At this year’s International Myeloma Working Group (IMWG) Summit, this large team of myeloma experts released a revised International Staging System (R-ISS) for newly diagnosed multiple myeloma (MM) patients. To better risk-stratify patients with MM, the new system adds genetic information to the standard prognostic tests for MM prognosis.
“The R-ISS staging system is a new risk-stratification algorithm with an improved prognostic power compared with the individual ISS, chromosomal abnormalities, and serum lactate dehydrogenase (LDH) parameters,” Antonio Palumbo, MD, chief of the Myeloma Unit in the Department of Oncology at the University of Torino, Italy, and colleagues wrote in the Journal of Clinical Oncology. “It includes simple, reliable, and widely used prognostic markers, and it allows the identification of three different multiple myeloma entities with clearly different outcomes.”
To establish these entities, Dr. Palumbo and a panel of 31 international myeloma experts developed an algorithm that adjusted for ISS stage, chromosomal abnormalities, and serum LDH parameters, then validated the algorithm in 3,060 patients from 11 international trials. The distinct MM groups are:
- R-ISS I: No high-risk chromosomal abnormalities (del17p and/or t[4;14] and/or t[14;16]), normal LDH level (less than the upper limit of normal range); serum β2-microglobulin level <3.5 mg/L and serum albumin level of 3.5 g/dL or greater (n=871; 28%)
- R-ISS II: All other possible combinations of ISS, chromosomal abnormalities, and LDH (n=1,894; 62%)
- R-ISS III: Serum β2-microglobulin level >5.5 mg/L and high-risk chromosomal abnormalities (del17p and/or t[4;14] and/or t[14;16]) or high LDH level (n=295; 10%)

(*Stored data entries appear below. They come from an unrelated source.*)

(* ===== verification/Decodage.v ===== *)
(** * The decoder

    [decoder] ([src/huffman/decodage.py], lines 1-11) walks the tree from
    the root, one character of the encoded text at a time: ['0'] goes to
    [noeud.gauche], any other character to [noeud.droite]; on reaching a
    node with a character it emits it and returns to the root.  The child
    read may be [None] (below a leaf), and [None.char] then raises
    [AttributeError].  At the end of the text the characters emitted are
    returned, whatever node the walk stopped at.

    The theorems: decoding inverts encoding for every tree whose root is
    internal ([decoder_encoder]); a one-leaf tree makes every non-empty
    text raise [AttributeError]; a trailing incomplete code is dropped
    without error; characters other than ['0'] and ['1'] are read as
    ['1']. *)

From stdpp Require Import base list sets strings.
From Stdlib Require Import ZArith Ascii.
From S2P Require Import Prelude Noeud Validation Codes Encodage.

Section Decodage.
Context {A : Type}.

(** One turn of [for bit in texte_encode]:
    [noeud = noeud.gauche if bit == '0' else noeud.droite;
     if noeud.char is not None:
         resultat.append(noeud.char); noeud = racine] *)
Definition etape_decoder (racine : Noeud A) (etat : Noeud A * list A) (bit : ascii)
    : Resultat (Noeud A * list A) :=
  let '(noeud, resultat) := etat in
  noeud ← of_option AttributeError (if decide (bit = b0) then gauche noeud else droit noeud);
  match caractere noeud with
  | Some c => Ok (racine, resultat ++ [c])
  | None => Ok (noeud, resultat)
  end.

(** The loop over the bits, from the state [(noeud, resultat)]. *)
Fixpoint boucle_decoder (racine : Noeud A) (bits : chaine) (etat : Noeud A * list A)
    : Resultat (Noeud A * list A) :=
  match bits with
  | [] => Ok etat
  | bit :: bits => etat ← etape_decoder racine etat bit; boucle_decoder racine bits etat
  end.

(** [decoder(texte_encode, racine)] *)
Definition decoder (texte_encode : chaine) (racine : Noeud A) : Resultat (list A) :=
  '(_, resultat) ← boucle_decoder racine texte_encode (racine, []);
  Ok resultat.

(** The child [etape_decoder] moves to on [bit]. *)
Definition enfant (bit : ascii) (noeud : Noeud A) : option (Noeud A) :=
  if decide (bit = b0) then gauche noeud else droit noeud.

(** ** Lemmas *)

Lemma boucle_decoder_app racine b1 b2 etat :
  boucle_decoder racine (b1 ++ b2) etat =
  (etat ← boucle_decoder racine b1 etat; boucle_decoder racine b2 etat).
Proof.
  revert etat. induction b1 as [|b b1 IH]; intros etat; simpl; [done|].
  destruct (etape_decoder racine etat b); simpl; [apply IH|done].
Qed.

(** Following the path [q] of a leaf [c] of the subtree [n], entered from
    [p] by [bit], emits [c] and returns to the root. *)
Lemma descente racine n c q :
  arbre_valide n -> (c, q) ∈ chemins n ->
  forall p bit acc rest, enfant bit p = Some n ->
  boucle_decoder racine (bit :: q ++ rest) (p, acc) = boucle_decoder racine rest (racine, acc ++ [c]).
Proof.
  intros Hv. revert c q. induction Hv as [c' f|f g d Hg IHg Hd IHd]; intros c q Hin p bit acc rest Hp.
  - simpl in Hin. apply list_elem_of_singleton in Hin. injection Hin as -> ->.
    simpl. unfold enfant in Hp. by rewrite Hp.
  - cbn [boucle_decoder]. unfold etape_decoder. unfold enfant in Hp. rewrite Hp. simpl.
    rewrite chemins_fusion, elem_of_app in Hin.
    destruct Hin as [([c0 q0] & Hq & Hin)%list_elem_of_fmap|([c0 q0] & Hq & Hin)%list_elem_of_fmap];
      injection Hq as -> ->.
    + apply IHg; [done|]. unfold enfant. by rewrite decide_True.
    + apply IHd; [done|]. unfold enfant. by rewrite decide_False.
Qed.

(** At an internal root, the path of a leaf decodes to its character. *)
Lemma decoder_chemin racine c q acc rest :
  arbre_valide racine -> caractere racine = None -> (c, q) ∈ chemins racine ->
  boucle_decoder racine (q ++ rest) (racine, acc) = boucle_decoder racine rest (racine, acc ++ [c]).
Proof.
  intros Hv Hc Hin. destruct Hv as [c' f|f g d Hg Hd]; [done|].
  rewrite chemins_fusion, elem_of_app in Hin.
  destruct Hin as [([c0 q0] & Hq & Hin)%list_elem_of_fmap|([c0 q0] & Hq & Hin)%list_elem_of_fmap];
    injection Hq as -> ->.
  - apply (descente _ g _ _ Hg Hin). unfold enfant. by rewrite decide_True.
  - apply (descente _ d _ _ Hd Hin). unfold enfant. by rewrite decide_False.
Qed.

Context `{EqDecision A}.

(** A table whose codes are paths of the tree. *)
Definition table_de (racine : Noeud A) (codes : dict A chaine) : Prop :=
  forall c q, dict_get codes c = Some q -> (c, q) ∈ chemins racine.

Lemma decoder_concat racine codes s acc rest :
  arbre_valide racine -> caractere racine = None -> table_de racine codes ->
  Forall (fun c => is_Some (dict_get codes c)) s ->
  boucle_decoder racine (mjoin (map (fun c => default [] (dict_get codes c)) s) ++ rest) (racine, acc)
  = boucle_decoder racine rest (racine, acc ++ s).
Proof.
  intros Hv Hc Ht Hs. revert acc. induction Hs as [|c s [q Hq] _ IH]; intros acc; simpl.
  - by rewrite app_nil_r.
  - rewrite Hq. simpl. rewrite <-app_assoc, (decoder_chemin racine c q) by auto.
    rewrite IH. by rewrite <-app_assoc.
Qed.

(** The concatenated codes of a text decode to the text. *)
Lemma decoder_mjoin racine codes texte :
  arbre_valide racine -> caractere racine = None -> table_de racine codes ->
  Forall (fun c => is_Some (dict_get codes c)) texte ->
  decoder (mjoin (map (fun c => default [] (dict_get codes c)) texte)) racine = Ok texte.
Proof.
  intros Hv Hc Ht Hcov. unfold decoder.
  by rewrite <-(app_nil_r (mjoin _)), decoder_concat.
Qed.

(** ** Properties *)

(** C1: decoding inverts encoding.  For a valid tree whose root is
    internal and any table of paths of that tree, a text that encodes
    without error decodes back to itself. *)
Theorem decoder_encoder (racine : Noeud A) (codes : dict A chaine) (texte : list A) bits :
  arbre_valide racine -> caractere racine = None -> table_de racine codes ->
  encoder texte codes = Ok bits ->
  decoder bits racine = Ok texte.
Proof.
  intros Hv Hc Ht (Hcov & ->)%encoder_Ok_inv. by apply decoder_mjoin.
Qed.

(** The table of the paths of a tree is a table of that tree. *)
Lemma table_de_chemins racine : table_de racine (chemins racine).
Proof. intros c q. apply dict_get_Some_In. Qed.

(** on a tree that is a single leaf, [decoder] raises
    [AttributeError] on every non-empty encoded text: the first bit moves
    to a child that is [None], and [None.char] is read. *)
Theorem decoder_feuille (c : A) f bit bits :
  decoder (bit :: bits) (feuille c f) = raise AttributeError.
Proof. unfold decoder. simpl. by case_decide. Qed.

(** Following a strict prefix of the path of a leaf of [n], entered from
    [p] by [bit], emits nothing and raises nothing. *)
Lemma descente_partielle racine n c q q' :
  arbre_valide n -> (c, q) ∈ chemins n -> q' `prefix_of` q -> q' <> q ->
  forall p bit acc, enfant bit p = Some n ->
  exists m, boucle_decoder racine (bit :: q') (p, acc) = Ok (m, acc).
Proof.
  intros Hv. revert c q q'.
  induction Hv as [c' f|f g d Hg IHg Hd IHd]; intros c q q' Hin Hpre Hne p bit acc Hp.
  - simpl in Hin. apply list_elem_of_singleton in Hin. injection Hin as -> ->.
    by apply prefix_nil_inv in Hpre.
  - cbn [boucle_decoder]. unfold etape_decoder. unfold enfant in Hp. rewrite Hp. simpl.
    rewrite chemins_fusion, elem_of_app in Hin.
    destruct q' as [|b q']; [by eexists|].
    destruct Hin as [([c0 q0] & Hq & Hin)%list_elem_of_fmap|([c0 q0] & Hq & Hin)%list_elem_of_fmap];
      injection Hq as -> ->; pose proof (prefix_cons_inv_1 _ _ _ _ Hpre) as ->;
      apply prefix_cons_inv_2 in Hpre.
    + eapply IHg; [done|done|congruence|]. unfold enfant. by rewrite decide_True.
    + eapply IHd; [done|done|congruence|]. unfold enfant. by rewrite decide_False.
Qed.

(** C17: a trailing incomplete code is dropped without any error: the
    decoder returns the text of the complete codes before it. *)
Theorem decoder_tronque (racine : Noeud A) codes texte bits c q q' :
  arbre_valide racine -> caractere racine = None -> table_de racine codes ->
  encoder texte codes = Ok bits ->
  (c, q) ∈ chemins racine -> q' `prefix_of` q -> q' <> q ->
  decoder (bits ++ q') racine = Ok texte.
Proof.
  intros Hv Hc Ht (Hcov & ->)%encoder_Ok_inv Hin Hpre Hne.
  unfold decoder. rewrite decoder_concat by done. simpl.
  destruct q' as [|b q']; [done|].
  destruct Hv as [c' f|f g d Hg Hd]; [done|].
  rewrite chemins_fusion, elem_of_app in Hin.
  destruct Hin as [([c0 q0] & Hq & Hin)%list_elem_of_fmap|([c0 q0] & Hq & Hin)%list_elem_of_fmap];
    injection Hq as -> ->; pose proof (prefix_cons_inv_1 _ _ _ _ Hpre) as ->;
    apply prefix_cons_inv_2 in Hpre.
  - destruct (descente_partielle (mkNoeud None f (Some g) (Some d)) g c0 q0 q' Hg Hin Hpre
      ltac:(congruence) (mkNoeud None f (Some g) (Some d)) b0 texte) as (m & ->);
      [unfold enfant; by rewrite decide_True|done].
  - destruct (descente_partielle (mkNoeud None f (Some g) (Some d)) d c0 q0 q' Hd Hin Hpre
      ltac:(congruence) (mkNoeud None f (Some g) (Some d)) b1 texte) as (m & ->);
      [unfold enfant; by rewrite decide_False|done].
Qed.

(** [bit == '0'] is the only test: every other character reads as ['1']. *)
Definition normaliser (bit : ascii) : ascii := if decide (bit = b0) then b0 else b1.

(** C18: no character of the encoded text is rejected; decoding a text is
    decoding its normalisation to ['0'] and ['1']. *)
Theorem decoder_normaliser (racine : Noeud A) bits :
  decoder bits racine = decoder (map normaliser bits) racine.
Proof.
  unfold decoder. f_equal. generalize (racine, @nil A) as etat.
  induction bits as [|bit bits IH]; intros [noeud acc]; simpl; [done|].
  unfold normaliser. destruct (decide (bit = b0)) as [->|Hb]; simpl.
  - destruct (gauche noeud) as [n|]; simpl; [|done].
    destruct (caractere n); simpl; apply IH.
  - destruct (droit noeud) as [n|]; simpl; [|done].
    destruct (caractere n); simpl; apply IH.
Qed.
End Decodage.

(** ** Witnesses, on the tree of ["aabbc"] (a = 0, c = 10, b = 11) *)

Lemma decoder_encoder_witness :
  decoder (lettres "00111110") arbre_aabbc = Ok (lettres "aabbc").
Proof.
  apply (decoder_encoder arbre_aabbc (chemins arbre_aabbc) (lettres "aabbc")).
  - repeat constructor.
  - reflexivity.
  - apply table_de_chemins.
  - vm_compute. reflexivity.
Defined.

Lemma decoder_tronque_witness :
  decoder (lettres "00111110" ++ [b1]) arbre_aabbc = Ok (lettres "aabbc").
Proof.
  apply (decoder_tronque arbre_aabbc (chemins arbre_aabbc) (lettres "aabbc") _ "b"%char [b1; b1]).
  - repeat constructor.
  - reflexivity.
  - apply table_de_chemins.
  - vm_compute. reflexivity.
  - par_calcul.
  - by exists [b1].
  - discriminate.
Defined.

Lemma decoder_normaliser_witness :
  decoder (lettres "0x0") arbre_aabbc = Ok (lettres "ac").
Proof. rewrite decoder_normaliser. vm_compute. reflexivity. Defined.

Over a median follow-up of 46 months, the rates of five-year overall survival in R-ISS I, R-ISS II, and R-ISS III were respectively: 82, 62, and 40 percent; progression-free survival rates were 55, 36, and 24 percent, respectively.
In a multivariable analysis (adjusting for age at diagnosis, sex, FISH, LDH, ISS stage, and R-ISS stage), the risk of death was significantly increased in patients with revised ISS stage II versus stage I (HR=3.59; 95% CI 2.68-4.80; p<0.001), and stage III versus stage I (HR=9.64; 95% CI 6.24-14.88; p<0.001).
The risk of disease progression was higher among R-ISS stage II patients than stage I patients (HR=1.99; 95% CI 1.61-2.37; p<0.001), and among stage III than stage I patients (HR=3.37; 95% CI 2.54-4.56; p<0.001).
According to Dr. Palumbo and co-authors, one in four patients would have been incorrectly allocated to a good prognosis group if only one of the three factors had been considered.
The previous version of the ISS, which was published in 2005, was a simplified risk-stratification system that only incorporated serum β2-microglobulin level and serum albumin level into risk stratification, without chromosomal abnormalities or serum LDH levels – both of which are key elements to characterize biologic features of MM.
“MM can no longer be considered a single disease, but a mix of different disease entities,” the researchers concluded. “The R-ISS is a simple and powerful prognostic staging system, and we recommend its use in future clinical studies to stratify patients with newly diagnosed MM effectively with respect to the relative risk to their survival.”
The study had some limitations, however, including that the majority of patients enrolled in trials were younger than age 65 and some patients without baseline data were excluded from the ﬁnal analysis. Also, the study “did not include host-related prognostic factors such as age, performance status, and comorbidities, which still play an important role in deﬁning patient prognosis,” the authors noted.
Palumbo A, Avet-Loiseau H, Oliva S, et al. Revised International Staging System for multiple myeloma: a report from International Myeloma Working Group. J Clin Oncol. 2015;33:2863-69.